Objective: Homeostasis of the immune system is maintained by apoptotic elimination of potentially pathogenic autoreactive lymphocytes. Emerging evidence shows that Fas-mediated apoptosis is impaired in activated lymphocytes from patients with autoimmune disease. The aim of this work was to assess apoptosis mediated by the cell death receptor Pas in peripheral T lymphocytes from patients with abdominal aortic aneurysms (AAA). Methods: The apoptotic pathway was triggered by anti-Fas monoclonal antibodies in cultured and activated peripheral T-cell lines from 20 AAA patients with control groups of 15 patients with aortic atherosclerotic occlusive disease (AOD) and 25 healthy individuals.

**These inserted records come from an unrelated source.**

(** ** SQLite's LIKE on a [%..%] pattern: a substring, ASCII case folded *)

Definition lower (c : ascii) : ascii :=
  let n := N_of_ascii c in if ((65 <=? n) && (n <=? 90))%N then ascii_of_N (n + 32) else c.

Fixpoint lowercase (s : string) : string :=
  match s with EmptyString => EmptyString | String c s' => String (lower c) (lowercase s') end.

Fixpoint contains (pat s : string) : bool :=
  String.prefix pat s || match s with EmptyString => false | String _ s' => contains pat s' end.

(** [replace(['%', '_'], "")] *)
Fixpoint strip_wildcards (s : string) : string :=
  match s with
  | EmptyString => EmptyString
  | String c s' =>
    if (c == "%"%char) || (c == "_"%char) then strip_wildcards s' else String c (strip_wildcards s')
  end.

Section board.
Context `{World} `{JsonApi} (custom : list Workflow.WorkflowDef).

Definition append_step_change (session_id card_id from to : string) : M unit :=
  append_event session_id "step-change"
    (json_object [("from", Some from); ("to", Some to); ("cardId", Some card_id)]);;
  mret tt.

Definition card_review_enabled (card_id : string) (db : Db) : bool :=
  match get_card card_id db with
  | Some card =>
    match get_project (c_project_id card) db with
    | Some project => p_review_enabled project
    | None => true
    end
  | None => true
  end.

(** [clear_session_todos] *)
Definition clear_session_todos (session_id : string) : M (list Effect) :=
  existing ← gets (list_session_todos session_id);
  match existing with
  | [] => mret []
  | _ =>
    replace_session_todos session_id [];;
    e ← attempt (append_event session_id "todo" (json_empty_array "todos"));
    mret (if is_ok e then [BroadcastTodosCleared session_id] else [])
  end.

(** ** The worker tools *)

Definition is_terminal (step : string) : bool := (step == "done") || (step == "wont_do").

(** The closure of [handle_complete_step]. *)
Definition complete_step_update (review_enabled : bool) (session_id : string)
    (handoff : option string) (t : string) (card : Card) : Result string UpdateCard :=
  if is_terminal (c_step card) then
    Err ("complete-step-policy: card already terminal (" +:+ c_step card +:+ ")")
  else
    let workflow_steps := Workflow.steps_for_card custom (c_workflow card) (c_step card) review_enabled in
    new_step ← match Pipeline.resolve_next_step (c_step card) workflow_steps with
      | Pipeline.Advance next => Ok next
      | Pipeline.Terminal => Ok "done"
      | Pipeline.UnknownStep =>
        Err ("complete-step-policy: step '" +:+ c_step card +:+ "' is not part of workflow '" +:+
             c_workflow card +:+ "' — the workflow was edited underneath this card; move it to a valid step before completing")
      end;
    Ok (UpdateCard_default |> set_step new_step |> set_handoff_context handoff
        |> set_worker_session_id None |> set_last_worker_session_id (Some session_id)
        |> set_updated_at t).

Definition handle_complete_step (ctx : ToolCallContext) (handoff : option string) : M Reply :=
  card_id ← of_result (ok_or "complete_step requires card context" (ctx_card_id ctx));
  let sid := ctx_session_id ctx in
  append_event sid "complete-step-requested"
    (json_object [("cardId", Some card_id); ("handoffContext", handoff)]);;
  review_enabled ← gets (card_review_enabled card_id);
  (* the closure records the step it saw *)
  prev_step ← gets (λ db, default "" (c_step <$> get_card card_id db));
  updated ← update_card_atomic card_id (complete_step_update review_enabled sid handoff);
  card ← of_result (ok_or ("card not found: " +:+ card_id) updated);
  let outcome := if c_step card == "done" then "finished" else "advanced" in
  close_card_run card_id sid outcome handoff;;
  append_step_change sid card_id prev_step (c_step card);;
  effects ← (if is_terminal (c_step card) then
               e ← clear_session_todos sid;
               mret (e ++ [FinalizeWorktree card_id sid])
             else mret []);
  mret (mkReply prev_step (c_step card) None
    ([StepHook card_id prev_step (c_step card); BroadcastCard card_id] ++ effects ++
     [ShutdownAfterTurn sid])).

Cell survival and death (apoptosis) rate were assessed. Results. Cross-linkage of Pas receptor exerted a strong apoptotic response on T cells from AOD patients and healthy controls, but a much less pronounced effect on T cells from AAA patients. The evaluation of cell survival rate showed a significantly higher percentage in AAA group (98.9% +/- 10.3%) than in the AOD subjects (58.9% +/- 15.2%) or the healthy group (59.4% +/- 12.9%; P <.001). Apoptosis assessment by annexin V and propidium iodide staining and flow cytometry showed similar results. The defect in AAA group was not due to decreased Pas expression, since Pas was expressed at normal levels. Moreover, it specifically involved the Pas system because cell death was induced in the normal way by methylprednisolone. Complementary DNA sequencing identified no causal Pas gene mutation, but two silent single nucleotide polymorphisms with higher frequency were found in the AAA group. Conclusions. Fas-induced apoptosis in activated T cells from AAA patients is,impaired. This may disturb the normal down-regulation of the immune response and thus provide a new insight into possible mechanisms and routes in the pathogenesis of AAA.